Last time I wrote about xenophobia – a nasty trait in us threatening our civilization even our presence on this earth. Now I want to write about Philoxenia – i.e. the eagerness to help and take care of “others.”
Xenophobia, does not have to be with us, in fact, we have to get rid of it. After all, we have flourished as social beings on this earth for millenniums. We cooperated, we formed bands, and using together our genius and industry, we ended up walking on the moon and we are now preparing for the stars. We cared and still care for each other, we display compassion and affection, we practiced altruism and still do. I, personally, witness daily by the spontaneous offered unsolicited help by kind strangers to me in my physical difficulty (I am double amputee walking with prostheses). There is also usually a quick and often massive response in physical disasters by nations and institutions helping the victims no matter where they occur. Where cooperation and kindness have prevailed, we ended up conquering the earth, thanks to our sociality and philoxenia. As a result we multiplied, we defeated diseases, overcome famines and natural catastrophes, we now live longer and better, the majority of us prosper and enjoy life. Where in the world xenophobia came from? This nasty trait in fact expresses itself in violent acts by individuals rather rarely (we loose 40,000 in car accidents and another 40,000 in gun related events yearly in our country, in comparison to a few hundred by individual massive killers.) But when distressed groups steered in their anger and fanaticism by malevolent charismatic leaders reach a critical mass, then they become as a group massive killers. It ends up repeatedly in a calamity for the whole humanity. This trait of xenophobia is band together with yet another one, equally nasty; the aggressive territoriality, are embedded in our human nature expressing themselves from time to time, to our grief and suffering. Together they carry a bunch of supporting practices by our institutions and leaders along with tribal narratives – like exceptional-ism and specialness. These narratives are sustaining these nasty traits in their irrationality, adding to our vows and suffering while threatening us with extinction.
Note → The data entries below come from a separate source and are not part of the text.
(** The loop over the requested groups collects every one but the primary. *)
Lemma collect_unique_wp gid gs t s (Q : outcome (HashTable Z) -> PS -> Prop) :
  wf (fun g => g) int_hash t ->
  (forall t' s', protected s' = protected s -> wf (fun g => g) int_hash t' ->
     (forall x, holds (m_buckets t') x <-> holds (m_buckets t) x \/ (x ∈ gs /\ x <> gid)) ->
     Q (Ok t') s') ->
  (forall s', protected s' = protected s -> Q (Err ENOMEM) s') ->
  wp (collect_unique gid gs t) s Q.
Proof.
  revert t s. induction gs as [|g gs IH]; intros t s Hwf Hok Herr; cbn [collect_unique].
  { wp_step. apply Hok; [done|done|]. intros x. set_solver. }
  wp_step. destruct (Z.eqb_spec g gid) as [->|Hne].
  - wp_step. apply IH; [done| |done]. intros t' s' E Hwf' Hh. apply Hok; [done|done|].
    intros x. rewrite Hh. set_solver.
  - apply gid_try_set_wp; [done| |done]. intros t1 s1 E1 Hwf1 Hh1.
    apply IH; [done| |intros; apply Herr; congruence]. intros t' s' E Hwf' Hh.
    apply Hok; [congruence|done|]. intros x. rewrite Hh, Hh1. set_solver.
Qed.

Lemma copy_n_from_user_wp {T} (user : Userspace T) count s (Q : outcome (list T) -> PS -> Prop) :
  (forall l, mapM user (seq 0 (Z.to_nat count)) = Some l -> Q (Ok l) s) -> Q (Err EFAULT) s ->
  wp (copy_n_from_user user count) s Q.
Proof. intros Hok Herr. unfold copy_n_from_user. destruct (mapM _ _); wp_step; auto. Qed.

(** Applies [install_wp] to the credentials the code builds. *)
Ltac install s0 :=
  lazymatch goal with
  | |- wp (Credentials_create ?a ?b ?c ?d ?e ?f ?g ?h ?i) _ _ =>
      apply (install_wp _ _ s0 (mkCredentials a b c d e f g h i)); simpl
  end.

Lemma allowed_superuser c c' :
  is_superuser c = true -> m_sid c' = m_sid c -> m_pgid c' = m_pgid c -> setid_allowed c c'.
Proof. intros H ??. split; congruence || done. Qed.

Lemma ok_uid_spec c i : ok_uid c i = true <-> i ∈ uids c.
Proof.
  unfold ok_uid, uids. rewrite !orb_true_iff, !Z.eqb_eq. set_solver.
Qed.
Lemma ok_gid_spec c i : ok_gid c i = true <-> i ∈ gids c.
Proof.
  unfold ok_gid, gids. rewrite !orb_true_iff, !Z.eqb_eq. set_solver.
Qed.
Create Rewrite HintDb setid.
#[export] Hint Rewrite ok_uid_spec ok_gid_spec : setid.

(** The side conditions of [install_wp]. *)
Ltac solve_allowed :=
  bool_hyps; autorewrite with setid in *;
  repeat match goal with
    | |- setid_allowed _ _ => first [ apply allowed_superuser; done | split; simpl; try done; intros _ ]
    | |- _ /\ _ => split
    | |- _ -> _ => intros ?
    end; bool_hyps; unfold uids, gids in *; simpl in *; subst; try done; try congruence; try set_solver.

(** Credentials with other supplementary groups. *)
Definition with_extra_gids (l : list Z) (c : Credentials) : Credentials :=
  mkCredentials (m_uid c) (m_gid c) (m_euid c) (m_egid c) (m_suid c) (m_sgid c) l
    (m_sid c) (m_pgid c).

Definition setgroups_post (count : Z) (user : Userspace Z) (p : ProtectedValues)
    (r : outcome Z) (s' : PS) : Prop :=
  match r with
  | Ok v =>
      let c := pv_credentials p in
      v = 0 /\ is_superuser c = true /\
      exists l, protected s' = set_credentials (with_extra_gids l c) p /\ NoDup l /\
        forall x, x ∈ l <->
          (exists i, (i < Z.to_nat count)%nat /\ user i = Some x) /\ x <> m_gid c
  | Err e => protected s' = p
  | Panic => False
  end.

Lemma mapM_seq_elem {T} (user : Userspace T) n l x :
  mapM user (seq 0 n) = Some l -> x ∈ l <-> exists i, (i < n)%nat /\ user i = Some x.
Proof.
  intros Hl%mapM_Some. rewrite list_elem_of_lookup. split.
  - intros (i & Hi). destruct (Forall2_lookup_r _ _ _ _ _ Hl Hi) as (j & Hj & Hu).
    apply lookup_seq in Hj as [-> ?]. eauto.
  - intros (i & Hi & Hu).
    destruct (Forall2_lookup_l _ _ _ i i Hl) as (y & Hy & Hy'); [by apply lookup_seq|].
    exists i. congruence.
Qed.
What is their origin? Undoubtedly they must have provided a survival value for our species back there, in the Savannah grasslands as we were roaming as small bands competing for land and food with other bands and wild predators for untold millenniums. We will never know for sure. But no longer! These traits are now not only obsolete in their usefulness but outright dangerous since the sticks and javelins of old, have now been morphed into atomic bombs. We have no choice. We must modify or sideline them or they will sideline us. We are left with only one guideline for our survival; the golden rule: Do to others what you want to do to you, and the inverse; don’t do to others what you don’t want them to do to you. We have to do it soon. Problems are pilling up demanding collective efforts and cooperation; we already have made progress, as the various international agreements for pressing problems show. We have the genius and altruism and rationality and cooperation: The philloxenia. These qualities define our humanity in spite of the defects mentioned. We can do it given time, but time is what we may not have.